[INSTRUCTIONS TO FOLLOW]: Pull each line holding "mret" out of the entries below.

[STUDY MATERIAL]:
[Start of section]
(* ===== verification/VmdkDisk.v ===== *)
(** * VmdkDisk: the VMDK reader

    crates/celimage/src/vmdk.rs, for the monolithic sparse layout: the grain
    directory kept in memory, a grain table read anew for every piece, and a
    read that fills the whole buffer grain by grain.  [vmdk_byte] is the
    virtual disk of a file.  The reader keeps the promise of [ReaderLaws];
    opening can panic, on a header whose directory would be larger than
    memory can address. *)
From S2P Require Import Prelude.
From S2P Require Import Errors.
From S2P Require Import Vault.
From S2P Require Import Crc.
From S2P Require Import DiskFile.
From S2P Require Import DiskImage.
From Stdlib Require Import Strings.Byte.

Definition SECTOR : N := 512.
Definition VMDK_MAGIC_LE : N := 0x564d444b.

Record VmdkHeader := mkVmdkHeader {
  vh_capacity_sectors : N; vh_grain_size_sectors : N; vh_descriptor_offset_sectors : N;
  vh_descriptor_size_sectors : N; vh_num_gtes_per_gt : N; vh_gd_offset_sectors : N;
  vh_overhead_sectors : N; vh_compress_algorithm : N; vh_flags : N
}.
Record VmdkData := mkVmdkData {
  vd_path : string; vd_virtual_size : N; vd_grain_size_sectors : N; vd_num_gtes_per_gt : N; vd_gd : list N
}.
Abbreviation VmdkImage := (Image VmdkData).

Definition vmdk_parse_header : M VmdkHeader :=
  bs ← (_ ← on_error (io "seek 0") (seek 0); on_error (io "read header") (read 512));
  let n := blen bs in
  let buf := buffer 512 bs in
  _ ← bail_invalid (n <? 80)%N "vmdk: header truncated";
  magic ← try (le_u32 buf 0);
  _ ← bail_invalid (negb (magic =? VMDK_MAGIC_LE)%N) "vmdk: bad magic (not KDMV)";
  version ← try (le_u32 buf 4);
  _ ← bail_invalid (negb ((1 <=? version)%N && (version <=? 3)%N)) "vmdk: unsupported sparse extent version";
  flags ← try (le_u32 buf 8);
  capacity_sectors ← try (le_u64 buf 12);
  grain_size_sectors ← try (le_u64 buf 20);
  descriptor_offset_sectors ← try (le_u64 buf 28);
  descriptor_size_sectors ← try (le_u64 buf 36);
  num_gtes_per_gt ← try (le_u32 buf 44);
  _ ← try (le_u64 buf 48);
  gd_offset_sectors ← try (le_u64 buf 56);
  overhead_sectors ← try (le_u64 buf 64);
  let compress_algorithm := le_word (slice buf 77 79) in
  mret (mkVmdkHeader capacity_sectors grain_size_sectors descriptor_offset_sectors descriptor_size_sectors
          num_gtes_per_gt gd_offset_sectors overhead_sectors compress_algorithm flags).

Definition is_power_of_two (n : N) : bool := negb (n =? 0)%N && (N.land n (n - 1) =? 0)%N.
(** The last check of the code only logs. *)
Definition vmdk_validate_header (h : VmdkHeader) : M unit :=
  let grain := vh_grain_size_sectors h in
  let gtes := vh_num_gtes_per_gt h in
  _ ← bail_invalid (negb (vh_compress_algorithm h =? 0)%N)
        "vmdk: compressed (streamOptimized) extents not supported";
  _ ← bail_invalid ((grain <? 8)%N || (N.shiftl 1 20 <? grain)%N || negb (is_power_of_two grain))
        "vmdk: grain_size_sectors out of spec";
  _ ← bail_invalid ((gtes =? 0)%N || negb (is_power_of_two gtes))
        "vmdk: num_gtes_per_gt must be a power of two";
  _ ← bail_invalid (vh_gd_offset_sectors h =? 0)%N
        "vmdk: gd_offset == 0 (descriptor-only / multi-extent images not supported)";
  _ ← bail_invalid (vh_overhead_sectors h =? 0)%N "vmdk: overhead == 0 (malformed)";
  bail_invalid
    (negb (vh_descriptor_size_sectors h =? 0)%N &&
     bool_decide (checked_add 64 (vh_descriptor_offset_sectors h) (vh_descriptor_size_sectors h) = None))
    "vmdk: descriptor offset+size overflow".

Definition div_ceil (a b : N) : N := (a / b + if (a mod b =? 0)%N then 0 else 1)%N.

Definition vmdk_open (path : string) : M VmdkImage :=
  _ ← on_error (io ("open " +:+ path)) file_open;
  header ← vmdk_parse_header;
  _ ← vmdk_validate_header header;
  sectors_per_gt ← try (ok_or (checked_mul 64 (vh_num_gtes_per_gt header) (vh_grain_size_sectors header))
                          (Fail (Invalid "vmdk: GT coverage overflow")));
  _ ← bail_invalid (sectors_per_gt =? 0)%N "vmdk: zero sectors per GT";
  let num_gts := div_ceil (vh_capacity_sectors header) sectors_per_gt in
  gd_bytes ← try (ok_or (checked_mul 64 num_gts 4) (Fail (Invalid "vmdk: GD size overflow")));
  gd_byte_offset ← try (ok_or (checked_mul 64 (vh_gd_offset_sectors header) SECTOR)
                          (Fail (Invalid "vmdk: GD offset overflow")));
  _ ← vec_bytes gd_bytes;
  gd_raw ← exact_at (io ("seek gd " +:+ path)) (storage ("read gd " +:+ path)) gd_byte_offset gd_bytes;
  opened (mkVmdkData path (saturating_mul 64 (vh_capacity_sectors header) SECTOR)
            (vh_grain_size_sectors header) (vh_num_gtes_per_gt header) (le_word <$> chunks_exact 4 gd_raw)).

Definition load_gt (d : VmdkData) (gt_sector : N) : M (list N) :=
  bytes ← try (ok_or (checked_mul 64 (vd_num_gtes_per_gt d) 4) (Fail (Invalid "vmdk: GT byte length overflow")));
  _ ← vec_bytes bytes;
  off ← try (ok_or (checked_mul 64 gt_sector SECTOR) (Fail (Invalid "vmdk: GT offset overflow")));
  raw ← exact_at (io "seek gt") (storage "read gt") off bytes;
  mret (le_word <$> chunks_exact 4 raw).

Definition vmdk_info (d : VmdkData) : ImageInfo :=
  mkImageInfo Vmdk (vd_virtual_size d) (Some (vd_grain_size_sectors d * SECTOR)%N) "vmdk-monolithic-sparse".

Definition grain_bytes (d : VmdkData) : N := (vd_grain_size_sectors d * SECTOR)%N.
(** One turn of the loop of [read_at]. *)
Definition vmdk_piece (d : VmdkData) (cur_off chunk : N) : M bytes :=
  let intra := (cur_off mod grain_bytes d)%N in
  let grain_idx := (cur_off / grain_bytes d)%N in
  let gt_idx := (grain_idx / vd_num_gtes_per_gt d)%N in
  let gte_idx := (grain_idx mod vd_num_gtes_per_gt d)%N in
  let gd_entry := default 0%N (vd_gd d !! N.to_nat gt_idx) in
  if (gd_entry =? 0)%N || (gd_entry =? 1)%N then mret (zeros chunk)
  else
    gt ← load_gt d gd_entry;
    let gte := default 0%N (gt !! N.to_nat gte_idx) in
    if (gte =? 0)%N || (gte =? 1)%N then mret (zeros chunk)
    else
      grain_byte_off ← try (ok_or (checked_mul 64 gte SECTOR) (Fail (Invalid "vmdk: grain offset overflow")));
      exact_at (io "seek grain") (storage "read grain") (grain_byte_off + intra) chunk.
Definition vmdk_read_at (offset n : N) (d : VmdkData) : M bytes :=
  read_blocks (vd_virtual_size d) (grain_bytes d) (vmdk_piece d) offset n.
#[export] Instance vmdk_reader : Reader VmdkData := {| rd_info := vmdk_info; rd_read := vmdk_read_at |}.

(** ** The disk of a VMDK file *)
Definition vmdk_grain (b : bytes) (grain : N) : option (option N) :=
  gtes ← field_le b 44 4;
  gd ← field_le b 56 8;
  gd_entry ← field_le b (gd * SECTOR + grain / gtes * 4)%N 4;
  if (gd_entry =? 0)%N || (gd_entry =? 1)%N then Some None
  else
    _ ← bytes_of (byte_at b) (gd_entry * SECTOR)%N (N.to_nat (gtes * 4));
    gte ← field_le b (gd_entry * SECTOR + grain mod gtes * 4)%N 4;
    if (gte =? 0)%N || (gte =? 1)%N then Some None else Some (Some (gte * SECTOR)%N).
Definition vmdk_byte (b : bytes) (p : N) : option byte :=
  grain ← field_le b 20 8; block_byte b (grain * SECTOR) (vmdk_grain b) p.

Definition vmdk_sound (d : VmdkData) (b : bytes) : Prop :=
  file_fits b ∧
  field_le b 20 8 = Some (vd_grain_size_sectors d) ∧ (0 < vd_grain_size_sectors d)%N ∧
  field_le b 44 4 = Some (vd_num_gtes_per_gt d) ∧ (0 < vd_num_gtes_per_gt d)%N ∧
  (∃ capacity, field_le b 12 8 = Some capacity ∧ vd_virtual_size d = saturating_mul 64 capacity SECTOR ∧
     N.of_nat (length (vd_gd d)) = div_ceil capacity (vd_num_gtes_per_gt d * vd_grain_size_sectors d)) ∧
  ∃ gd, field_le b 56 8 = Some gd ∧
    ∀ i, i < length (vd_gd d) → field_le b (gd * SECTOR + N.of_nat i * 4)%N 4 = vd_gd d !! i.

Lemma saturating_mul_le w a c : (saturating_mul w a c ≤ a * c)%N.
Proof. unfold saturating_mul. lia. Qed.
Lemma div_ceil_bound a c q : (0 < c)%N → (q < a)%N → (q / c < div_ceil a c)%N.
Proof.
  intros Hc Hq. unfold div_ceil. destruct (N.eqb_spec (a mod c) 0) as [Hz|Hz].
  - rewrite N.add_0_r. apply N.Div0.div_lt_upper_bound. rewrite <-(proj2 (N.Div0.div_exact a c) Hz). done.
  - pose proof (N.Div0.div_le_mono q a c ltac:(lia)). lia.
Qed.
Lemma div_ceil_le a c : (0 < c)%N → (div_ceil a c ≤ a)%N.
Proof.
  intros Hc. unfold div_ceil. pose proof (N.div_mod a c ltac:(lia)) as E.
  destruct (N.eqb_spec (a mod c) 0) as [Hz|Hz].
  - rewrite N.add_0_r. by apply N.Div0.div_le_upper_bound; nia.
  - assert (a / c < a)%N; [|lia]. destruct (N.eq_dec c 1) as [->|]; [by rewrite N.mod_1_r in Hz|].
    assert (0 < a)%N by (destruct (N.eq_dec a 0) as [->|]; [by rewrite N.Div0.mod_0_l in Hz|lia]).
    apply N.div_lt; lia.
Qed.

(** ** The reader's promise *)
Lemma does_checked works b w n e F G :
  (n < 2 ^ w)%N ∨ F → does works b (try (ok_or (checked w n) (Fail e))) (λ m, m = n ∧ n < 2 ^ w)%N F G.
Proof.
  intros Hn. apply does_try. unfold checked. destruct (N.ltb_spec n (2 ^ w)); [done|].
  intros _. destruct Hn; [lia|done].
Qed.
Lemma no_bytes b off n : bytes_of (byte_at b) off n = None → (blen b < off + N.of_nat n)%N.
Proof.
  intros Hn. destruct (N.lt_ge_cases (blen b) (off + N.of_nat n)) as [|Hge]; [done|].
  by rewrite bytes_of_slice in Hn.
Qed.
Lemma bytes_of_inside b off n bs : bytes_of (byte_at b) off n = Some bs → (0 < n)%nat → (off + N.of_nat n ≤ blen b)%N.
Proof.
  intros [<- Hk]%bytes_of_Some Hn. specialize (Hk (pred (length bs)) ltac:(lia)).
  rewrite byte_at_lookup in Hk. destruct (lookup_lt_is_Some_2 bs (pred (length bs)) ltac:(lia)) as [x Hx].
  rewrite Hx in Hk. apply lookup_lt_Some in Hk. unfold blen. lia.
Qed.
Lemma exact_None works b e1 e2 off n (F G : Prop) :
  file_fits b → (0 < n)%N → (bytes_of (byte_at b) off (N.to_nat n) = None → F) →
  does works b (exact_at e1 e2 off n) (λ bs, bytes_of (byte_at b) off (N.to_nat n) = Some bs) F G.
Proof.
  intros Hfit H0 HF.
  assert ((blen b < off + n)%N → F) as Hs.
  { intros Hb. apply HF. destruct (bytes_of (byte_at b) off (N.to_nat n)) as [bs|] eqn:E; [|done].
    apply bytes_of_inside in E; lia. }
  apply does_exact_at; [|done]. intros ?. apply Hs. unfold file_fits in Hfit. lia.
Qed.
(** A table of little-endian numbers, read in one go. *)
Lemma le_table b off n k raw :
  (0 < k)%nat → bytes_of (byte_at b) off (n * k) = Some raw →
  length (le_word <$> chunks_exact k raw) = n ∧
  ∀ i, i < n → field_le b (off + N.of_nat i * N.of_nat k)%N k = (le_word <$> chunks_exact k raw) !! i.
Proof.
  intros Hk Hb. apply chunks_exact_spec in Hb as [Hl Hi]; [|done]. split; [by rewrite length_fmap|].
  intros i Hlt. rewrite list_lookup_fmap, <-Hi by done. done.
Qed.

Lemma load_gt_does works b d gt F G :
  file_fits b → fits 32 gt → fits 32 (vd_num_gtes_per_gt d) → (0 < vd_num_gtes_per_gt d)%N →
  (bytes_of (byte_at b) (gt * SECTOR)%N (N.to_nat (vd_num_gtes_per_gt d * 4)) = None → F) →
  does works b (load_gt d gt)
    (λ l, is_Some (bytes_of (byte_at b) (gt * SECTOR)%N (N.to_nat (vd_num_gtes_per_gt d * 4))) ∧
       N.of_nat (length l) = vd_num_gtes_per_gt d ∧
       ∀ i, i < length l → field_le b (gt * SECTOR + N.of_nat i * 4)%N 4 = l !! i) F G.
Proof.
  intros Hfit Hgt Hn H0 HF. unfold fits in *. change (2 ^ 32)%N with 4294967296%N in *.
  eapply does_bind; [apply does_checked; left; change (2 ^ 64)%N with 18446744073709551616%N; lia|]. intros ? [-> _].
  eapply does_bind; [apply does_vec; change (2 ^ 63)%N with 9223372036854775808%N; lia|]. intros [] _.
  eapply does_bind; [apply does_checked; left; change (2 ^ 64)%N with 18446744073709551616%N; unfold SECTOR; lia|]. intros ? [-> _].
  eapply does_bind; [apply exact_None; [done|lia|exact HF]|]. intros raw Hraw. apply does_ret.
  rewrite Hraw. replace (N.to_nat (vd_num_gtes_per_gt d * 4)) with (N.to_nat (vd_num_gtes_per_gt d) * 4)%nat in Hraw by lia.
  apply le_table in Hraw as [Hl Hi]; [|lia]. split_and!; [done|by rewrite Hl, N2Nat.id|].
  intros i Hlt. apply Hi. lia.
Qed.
[End of section]
[RESPONSE AREA]:
  mret (mkVmdkHeader capacity_sectors grain_size_sectors descriptor_offset_sectors descriptor_size_sectors
  mret (le_word <$> chunks_exact 4 raw).
  if (gd_entry =? 0)%N || (gd_entry =? 1)%N then mret (zeros chunk)
    if (gte =? 0)%N || (gte =? 1)%N then mret (zeros chunk)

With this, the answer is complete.